Filistin
Filistin (Arapça: فلسطين, Filasṭīn; İbranice: פלשתינה, romanize: Falestīna; Grekçe: Παλαιστίνη, Palaistinē; Latince: Palaestina), Doğu Akdeniz'de ve Orta Doğu'da, İsrail topraklarının tamamı ile Gazze Şeridi ve Batı Şeria gibi Filistin Devleti topraklarını kapsayan coğrafi bölgedir.[1] Bölgenin sınırları oldukça tartışmalıdır ve bazı kaynaklar Ürdün'ü de dahil ederler.[1] Filistin (bazı kaynaklarda bir kısmı), Kutsal Topraklar olarak bilinir ve Yahudiler, Hristiyanlar ve Müslümanlar için kutsaldır.[1][2] 20. yüzyıldan beri bölgede Arap ve Yahudi millî unsurlarının mücadelesi devam etmekte, zaman zaman uzun süreli şiddete ve hatta savaşa dönüşmektedir.[1]
Köken bilimi
Filistin kelimesinin kökeni Yunanca Philistia sözcüğüdür ve Filistinlerin yurdu anlamına gelir.[1][2] Antik Filistinliler (İng: Philistine) MÖ 12. yüzyılda güney sahilinde, Tel Aviv-Yafa ve Gazze arasındaki küçük bir bölgeyi ele geçirmişler ve ilk kez Antik Yunan yazarlar bu bölge için Philistia ismini kullanmışlardır. Filistin adı, 2. yüzyılda Romalılar tarafından Suriye Eyaleti'nin güneyini tarif etmek amacıyla Suriye Filistini şeklinde kullanılmış ve yeniden canlandırılmıştır.[1] Buradan Arapçaya girmiş, en az İslam tarihinin başından beri kullanılagelmiştir.

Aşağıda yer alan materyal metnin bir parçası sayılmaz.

Lemma holds_ack j h o j' r :
  holds j h -> Ack j o = (j', r) ->
  match r with
  | Ok _ => holds j' h /\ j_base j' = o /\ j_base j <= o
  | Err _ => j' = j
  end.
Proof.
  intros Hh H. destruct (j_closed j) eqn:Ho; [rewrite Ack_closed in H by done; by simplify_eq|].
  apply holds_open in Hh as (Hj & Hb & Hc & Hm); [|done].
  destruct r as [[]|e].
  - pose proof (Ack_ok _ _ _ _ Hj H) as [Hj' HL].
    apply (log_ack_history _ _ _ _ h) in HL as (E & ? & Hc'); [|done..].
    split; [|split; [exact E|cbn in *; lia]]. apply holds_open; [apply Hj'|].
    rewrite E. cbn in *. by split_and!; try lia.
  - unfold Ack in H. inv_res; done.
Qed.

Lemma holds_replay j h o room :
  holds j h -> 0 <= room -> j_closed j = false -> j_base j <= o <= j_end j ->
  let e := Z.min (o + room) (len h) in
  Replay j o room = Ok (slice h o e, e) /\ segment h o (slice h o e).
Proof.
  intros Hh Hr Ho Hb'. pose proof Hh as (_ & He & _). apply holds_open in Hh as (Hj & Hb & Hc & Hm); [|done].
  cbn [abs lg_base lg_bytes] in *. cbn zeta. split; [|apply segment_slice; lia].
  rewrite Replay_ok by done. unfold log_replay, log_end, abs. cbn [lg_base lg_bytes].
  rewrite Hc, drop_drop, len_drop.
  destruct (Z.ltb_spec o (j_base j)), (Z.ltb_spec (j_base j + Z.max 0
    (len h - Z.of_nat (Z.to_nat (j_base j)))) o); cbn [orb]; try lia.
  replace (Z.to_nat (j_base j) + Z.to_nat (o - j_base j))%nat with (Z.to_nat o) by lia.
  rewrite len_take, len_drop. unfold slice. f_equal. f_equal; [|lia].
  destruct (Z.le_ge_cases (o + room) (len h)).
  - rewrite Z.min_l by lia. f_equal. lia.
  - rewrite Z.min_r by lia. rewrite !take_ge; [done| |];
      rewrite length_drop; unfold len in *; lia.
Qed.

(** *** How a journal evolves *)

(** A closed journal stays closed; offsets only grow; the buffer keeps its
    size. *)
Definition evolves (j j' : Journal) : Prop :=
  (j_closed j = true -> j_closed j' = true) /\ j_base j <= j_base j' /\ j_end j <= j_end j' /\
  (j_closed j' = true \/ len (j_buffer j') = len (j_buffer j)).

#[export] Instance evolves_preorder : PreOrder evolves.
Proof.
  split; [intros j; unfold evolves; split_and!; auto; lia|].
  intros j k l (C1 & B1 & E1 & L1) (C2 & B2 & E2 & L2). unfold evolves.
  split_and!; auto; try lia. destruct L2 as [|L2]; [by left|]. destruct L1 as [L1|L1]; [left; auto|right; lia].
Qed.

Lemma Append_evolves j h p j' r : holds j h -> Append j p = (j', r) -> evolves j j'.
Proof.
  intros Hh H. pose proof (holds_append _ _ _ _ _ Hh H) as [Eb Hr]. destruct r as [[a b]|]; [|by subst].
  destruct Hr as ((_ & He' & _) & _). pose proof Hh as (_ & He & _).
  destruct (j_closed j) eqn:Ho; [by rewrite Append_closed in H|].
  apply holds_open in Hh as (Hj & _); [|done].
  destruct (Append_ok _ _ _ _ Hj H) as [Hj' HL]. unfold evolves. rewrite len_app in He'.
  pose proof (len_nonneg p). split_and!; try lia; [congruence|right].
  apply (f_equal (fun g => lg_capacity g.1)) in HL. unfold log_append in HL.
  by destruct (_ <? _); [|destruct (_ <? _)].
Qed.

Lemma Ack_evolves j h o j' r : holds j h -> Ack j o = (j', r) -> evolves j j'.
Proof.
  intros Hh H. pose proof (holds_ack _ _ _ _ _ Hh H) as Hr. destruct r as [[]|]; [|by subst].
  destruct Hr as ((_ & He' & _) & Eb & Hle). pose proof Hh as (_ & He & _).
  destruct (j_closed j) eqn:Ho; [by rewrite Ack_closed in H|].
  apply holds_open in Hh as (Hj & _); [|done].
  destruct (Ack_ok _ _ _ _ Hj H) as [Hj' HL]. unfold evolves.
  split_and!; try lia; [congruence|right].
  apply (f_equal (fun g => lg_capacity g.1)) in HL. unfold log_ack in HL. by destruct (_ || _).
Qed.

Lemma Close_evolves j : evolves j (Close j).
Proof. unfold Close. destruct (j_closed j) eqn:E; [done|]. unfold evolves. cbn. split_and!; auto; lia. Qed.

#[export] Instance journal_log : ReplayLog holds Append Ack Replay State Close.
Proof.
  split; cbn [State EndOffset BaseOffset].
  - intros j h (_ & ? & ? & ?). done.
  - intros j h p j' a b Hh H. apply (holds_append _ h) in H as (? & ? & ? & ?); done.
  - intros j p j' e H. unfold Append in H. inv_res; done.
  - intros j h o j' Hh H. by apply (holds_ack _ h) in H.
  - intros j o j' e H. unfold Ack in H. inv_res; done.
  - intros j h o room bs o' Hh Hr H.
    destruct (j_closed j) eqn:Ho; [by rewrite Replay_closed in H|].
    destruct ((o <? j_base j) || (j_end j <? o)) eqn:G; [unfold Replay in H; by rewrite Ho, G in H|].
    guards. zb. destruct (holds_replay j h o room Hh Hr Ho) as [E Hs]; [lia|].
    rewrite E in H. simplify_eq. split; [done|]. destruct Hh as (_ & He & ? & _).
    rewrite len_slice by lia. lia.
  - intros j h Hh. unfold Close. destruct (j_closed j) eqn:Ho; [done|].
    destruct Hh as (_ & ? & ? & ?). split; [|done]. unfold holds. cbn. tauto.
Qed.

(** *** Histories *)

(** The journals a client of the package can hold, with the bytes it has
    successfully appended so far. *)
Inductive reachable (capacity : Z) : list byte -> Journal -> Prop :=
| reach_new j : NewJournal capacity = Ok j -> reachable capacity [] j
| reach_append history j p j' r :
    reachable capacity history j -> Append j p = (j', r) ->
    reachable capacity (if is_ok r then history ++ p else history) j'
| reach_ack history j o j' r :
    reachable capacity history j -> Ack j o = (j', r) -> reachable capacity history j'
| reach_close history j :
    reachable capacity history j -> reachable capacity history (Close j).

Lemma NewJournal_holds capacity j : NewJournal capacity = Ok j -> holds j [].
Proof.
  intros H. pose proof (NewJournal_ok _ _ H) as [Hj E]. apply holds_open; [apply Hj|].
  rewrite E. cbn. split_and!; try done; rewrite MaxSequence_eq; lia.
Qed.

Lemma reachable_holds capacity history j : reachable capacity history j -> holds j history.
Proof.
  induction 1 as [j H|h j p j' r _ IH H|h j o j' r _ IH H|h j _ IH].
  - by eapply NewJournal_holds.
  - apply (holds_append _ h) in H as [_ H]; [|done]. destruct r as [[a b]|e]; cbn; [by apply H|].
    by subst.
  - apply (holds_ack _ h) in H; [|done]. destruct r; [by apply H|by subst].
  - exact (proj1 (rl_close (state := State) (close := Close) j h IH)).
Qed.

(** ** Properties *)

Lemma NewJournal_refines capacity :
  match NewJournal capacity with
  | Ok j => journal_inv j /\ spec_new capacity = Ok (log_of j)
  | Err e => spec_new capacity = Err e
  end.
Proof.
  destruct (NewJournal capacity) as [j|e] eqn:E.
  - pose proof (NewJournal_ok _ _ E) as [Hj Ha]. pose proof Hj as (Hc & _).
    unfold journal_inv, log_of. rewrite Hc, Ha. split; [done|].
    revert E. unfold NewJournal, spec_new, MaxJournalCapacity.
    destruct (Z.leb_spec capacity 0), (Z.leb_spec 1 capacity), (Z.ltb_spec (64 * 1024 * 1024) capacity),
      (Z.leb_spec capacity 67108864); cbn; done || lia.
  - revert E. unfold NewJournal, spec_new, MaxJournalCapacity.
    destruct (Z.leb_spec capacity 0), (Z.leb_spec 1 capacity), (Z.ltb_spec (64 * 1024 * 1024) capacity),
      (Z.leb_spec capacity 67108864); cbn; try lia; by intros [= <-].
Qed.

Lemma Append_refines j p j' r :
  journal_inv j -> Append j p = (j', r) -> journal_inv j' /\ spec_append (log_of j) p = (log_of j', r).
Proof.
  unfold journal_inv at 1, log_of at 1. destruct (j_closed j) eqn:Hc; intros Hj H.
  - rewrite Append_closed in H by done. injection H as <- <-. unfold journal_inv, log_of. by rewrite Hc.
  - apply Append_ok in H as [Hj' H]; [|done]. pose proof Hj' as (Hc' & _).
    unfold journal_inv, log_of, spec_append. by rewrite Hc', H.
Qed.

Lemma Ack_refines j o j' r :
  journal_inv j -> Ack j o = (j', r) -> journal_inv j' /\ spec_ack (log_of j) o = (log_of j', r).
Proof.
  unfold journal_inv at 1, log_of at 1. destruct (j_closed j) eqn:Hc; intros Hj H.
  - rewrite Ack_closed in H by done. injection H as <- <-. unfold journal_inv, log_of. by rewrite Hc.
  - apply Ack_ok in H as [Hj' H]; [|done]. pose proof Hj' as (Hc' & _).
    unfold journal_inv, log_of, spec_ack. by rewrite Hc', H.
Qed.

Lemma Replay_refines j o room :
  journal_inv j -> 0 <= room -> Replay j o room = spec_replay (log_of j) o room.
Proof.
  unfold journal_inv, log_of. destruct (j_closed j) eqn:Hc; intros Hj Hr; [by apply Replay_closed|by apply Replay_ok].
Qed.

Lemma State_refines j : journal_inv j -> State j = spec_state (log_of j).
Proof.
  unfold journal_inv, log_of. destruct (j_closed j) eqn:Hc; [|by intros ?%State_ok].
  intros (Hb & _ & Hs & _). unfold State. by rewrite Hb, Hs, Hc.
Qed.

Lemma Close_refines j : journal_inv j -> journal_inv (Close j) /\ log_of (Close j) = spec_close (log_of j).
Proof.
  unfold journal_inv at 1, log_of, Close. destruct (j_closed j) eqn:Hc; intros Hj.
  - unfold journal_inv. by rewrite Hc.
  - destruct Hj as (_ & _ & _ & Hs & Hb & He & Hm & _). unfold journal_inv. cbn. split; [split_and!; done || lia|].
    unfold log_end. cbn. rewrite len_contents by lia. by rewrite He.
Qed.

(** C6: the ring buffer implements the abstract replay log, operation by
    operation and errors included: [NewJournal] gives the empty log or refuses
    the capacity; [Append] and [Ack], on an open or a closed journal, keep the
    representation invariant (retired bytes are zero, the retained window is
    within the capacity, a closed journal holds nothing) and return what the
    operation of the log returns; [Replay] copies what the log holds; [State]
    reports it; [Close] closes it. *)
Theorem journal_refines :
  (forall capacity, match NewJournal capacity with
     | Ok j => journal_inv j /\ spec_new capacity = Ok (log_of j)
     | Err e => spec_new capacity = Err e
     end) /\
  (forall j, journal_inv j ->
     (forall p j' r, Append j p = (j', r) ->
        journal_inv j' /\ spec_append (log_of j) p = (log_of j', r)) /\
     (forall o j' r, Ack j o = (j', r) -> journal_inv j' /\ spec_ack (log_of j) o = (log_of j', r)) /\
     (forall o room, 0 <= room -> Replay j o room = spec_replay (log_of j) o room) /\
     State j = spec_state (log_of j) /\
     journal_inv (Close j) /\ log_of (Close j) = spec_close (log_of j)).
Proof.
  split; [exact NewJournal_refines|]. intros j Hj.
  split; [intros; by apply Append_refines|]. split; [intros; by apply Ack_refines|].
  split; [intros; by apply Replay_refines|]. split; [by apply State_refines|by apply Close_refines].
Qed.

Roma İmparatorluğu'ndan sonra Filistin adının resmi olarak kullanımı, Osmanlı İmparatorluğu yıkılıp bölge İngiliz mandası oluncaya kadar ortadan kalktı. İngiliz mandası olan Filistin, hemen hemen tüm modern İsrail'i, Batı Şeria'yı ve günümüz Ürdün'ü olan Şeria Nehri'nin doğusunu kaplıyordu.[1] Birleşik Krallık daha sonra Şeria Nehri doğusundaki toprakları ayrı bir idari yönetim altına aldı.[1]
Bu yazıda Antik Filistinlilerin bölgeye yerleştiği MÖ 12. yüzyıldan önceki halklar da tanımlama kolaylığı açısından zaman zaman Filistin halkı olarak adlandırılmıştır. Bu durum bir etnik köken belirtmemektedir.
Tarihçe
Taş ve Bakır Çağı
Arkeolojik bulgular, Yontma Taş Devri'nde Filistin bölgesinde yaşayan insanların aynı dönemde Avrupa'da yaşayan Neandertal'lar ile aynı gruptan olduğunu ve kültürlerinin de benzer olduğunu göstermektedir.[3]
Orta Taş Devri'nde bölgede Natufi kültürü hakim oldu. Natufiler mağaralarda yaşıyor, muhtemelen ziraatle uğraşıyorlardı. Cilalı Taş Devri'nde hayvanları evcilleştirmeye, tahıl yetiştirmeye, kilden kap-kaçak yapmaya ve kasabalar kurmaya başladılar. Örneğin Jericho yöresinde MÖ 7000 yıllarına ait, bu durumu ispatlayan kalıntılar vardır.[3]
Bölgede Taş Devri'nden Bakır Çağı'na geçiş MÖ 5. ila 4. binyıllarda gerçekleşti. Muhtemelen MÖ 4. binyılda Gassuliler bölgeye göç ettiler. Gassulilerin kökeni belirsizdir. Gassuli ismi günümüzde, Ürdün Vadisi'ndeki Tulaylāt al-Ghassūl kazı alanına atfen verilmiştir.[3]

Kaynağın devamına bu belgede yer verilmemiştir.